International career
- Years: Team / Apps / (Points)
- 2010–2011: England U20 / 9 / (10)
- 2012: England A / 1 / (0)
- 2012–2020: England / 54 / (85)
- 2017: British & Irish Lions / 0 / (0)
- Correct as of 28 November 2020

= Jonathan Joseph (rugby union) =

English rugby union player (born 1991)

Jonathan Byron Alexander Joseph (born 21 May 1991) is a retired English professional rugby union player. He played club rugby as a centre for London Irish, Bath, and Biarritz, and internationally for England.

==Early career==
Joseph began his rugby career at Derby RFC. He attended The Old Vicarage School, a preparatory school in Darley Abbey, before the family moved to Berkshire. His father is originally from Grenada and represented Northampton Saints in the 1980s. His younger brother Will Joseph is also a professional rugby player who made his international debut in July 2022.

Joseph attended Millfield and came through the London Irish academy after he spent his teenage years playing at Newbury RFC. At club level, his first senior rugby came on loan to Barnes RFC as injury cover; however, his breakthrough season was for Irish in 2010–11, when he played in thirteen Premiership games and scored five tries. His remarkable rise was marked with a nomination for the Land Rover Discovery of the Season award in 2012. He left London Irish at the end of the 2012–13 season having made 44 appearances and scored 13 tries.

==Club career==
Joseph joined Bath at the start of the 2013–14 season and quickly forged a successful midfield partnership with inside centre Kyle Eastmond. In his first season at the club he started in their EPCR Challenge Cup final defeat to Northampton at Cardiff Arms Park.
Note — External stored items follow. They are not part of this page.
(** X20.  Whatever the records hold (control characters, accented
    letters, quotes), the text that [save_data] stores in Redis is
    never empty and is made of printable ASCII characters only. *)
Theorem save_data_stores_ascii (self : RedisDataHandler) (key : string) (v : value)
    (w : world) :
  redis_cmd_exn w = None ->
  exists text,
    store (snd (save_data self key v w)) !! key = Some text
    /\ text <> ""
    /\ printable text = true.
Proof.
  intros Hcmd. exists (json_dumps v). rewrite save_data_up by exact Hcmd. cbn.
  split; [apply lookup_insert_eq|]. split; [apply json_dumps_nonempty|].
  apply printable_json_dumps.
Qed.

Lemma save_data_stores_ascii_witness :
  redis_cmd_exn quiet_world = None
  /\ exists text,
       store (snd (save_data {| redis_client := {| host := "localhost"; port := 6379;
                                                   decode_responses := true |} |}
                     "k" (VStr (String (ascii_of_N 233) nl)) quiet_world)) !! "k" = Some text
       /\ text <> ""
       /\ printable text = true.
Proof.
  split; [reflexivity|].
  exact (save_data_stores_ascii
           {| redis_client := {| host := "localhost"; port := 6379;
                                 decode_responses := true |} |}
           "k" (VStr (String (ascii_of_N 233) nl)) quiet_world eq_refl).
Defined.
After a relatively quiet inaugural season, Joseph more than hit his straps in his second, proving to be sublime in attack and robust in defence. During their European Champions Cup match away at Stade Toulousain in January 2015, Bath showed scant regard for the French team's vast rugby pedigree and ran in four tries, with Joseph providing the catalyst for what many commentators regard as one of the finest European cup rugby tries of all time. Collecting the ball inside his own half, Joseph wriggled and side-stepped past a number of players before chipping ahead and collecting. After a searing run, again escaping the tackles of many of the Toulouse defenders, he released teammate Ross Batty, who in turn passed to Francois Louw to complete the move in scoring what was a truly audacious try. At the end of the 2014-15 season Joseph scored a try in the Premiership final as Bath finished as runners-up to Saracens.

==International career==
===England===
Joseph progressed through the England age-grade ranks and started for the England U20 side that defeated Ireland in the final round of the 2011 Six Nations Under 20s Championship to complete a grand slam. Later that year he was a member of the squad that finished as runners-up to New Zealand in the final of the 2011 IRB Junior World Championship alongside future England teammates Mako Vunipola, Joe Launchbury, George Ford, Owen Farrell, Elliot Daly and Christian Wade, amongst others. In February 2012, Joseph made his debut at England 'A' level in a defeat against Scotland.

Joseph was one of thirteen uncapped players selected by England head coach Stuart Lancaster for the 2012 mid-year tour of South Africa. On 9 June 2012, he made his debut as a second-half substitute for Mike Brown in the first Test defeat at Kings Park Stadium. An injury to Brad Barritt allowed Joseph to start the subsequent two Tests at outside-centre alongside Manu Tuilagi. He was ruled out of the 2013 Six Nations through injury but was named to start both Test matches on the subsequent tour of Argentina.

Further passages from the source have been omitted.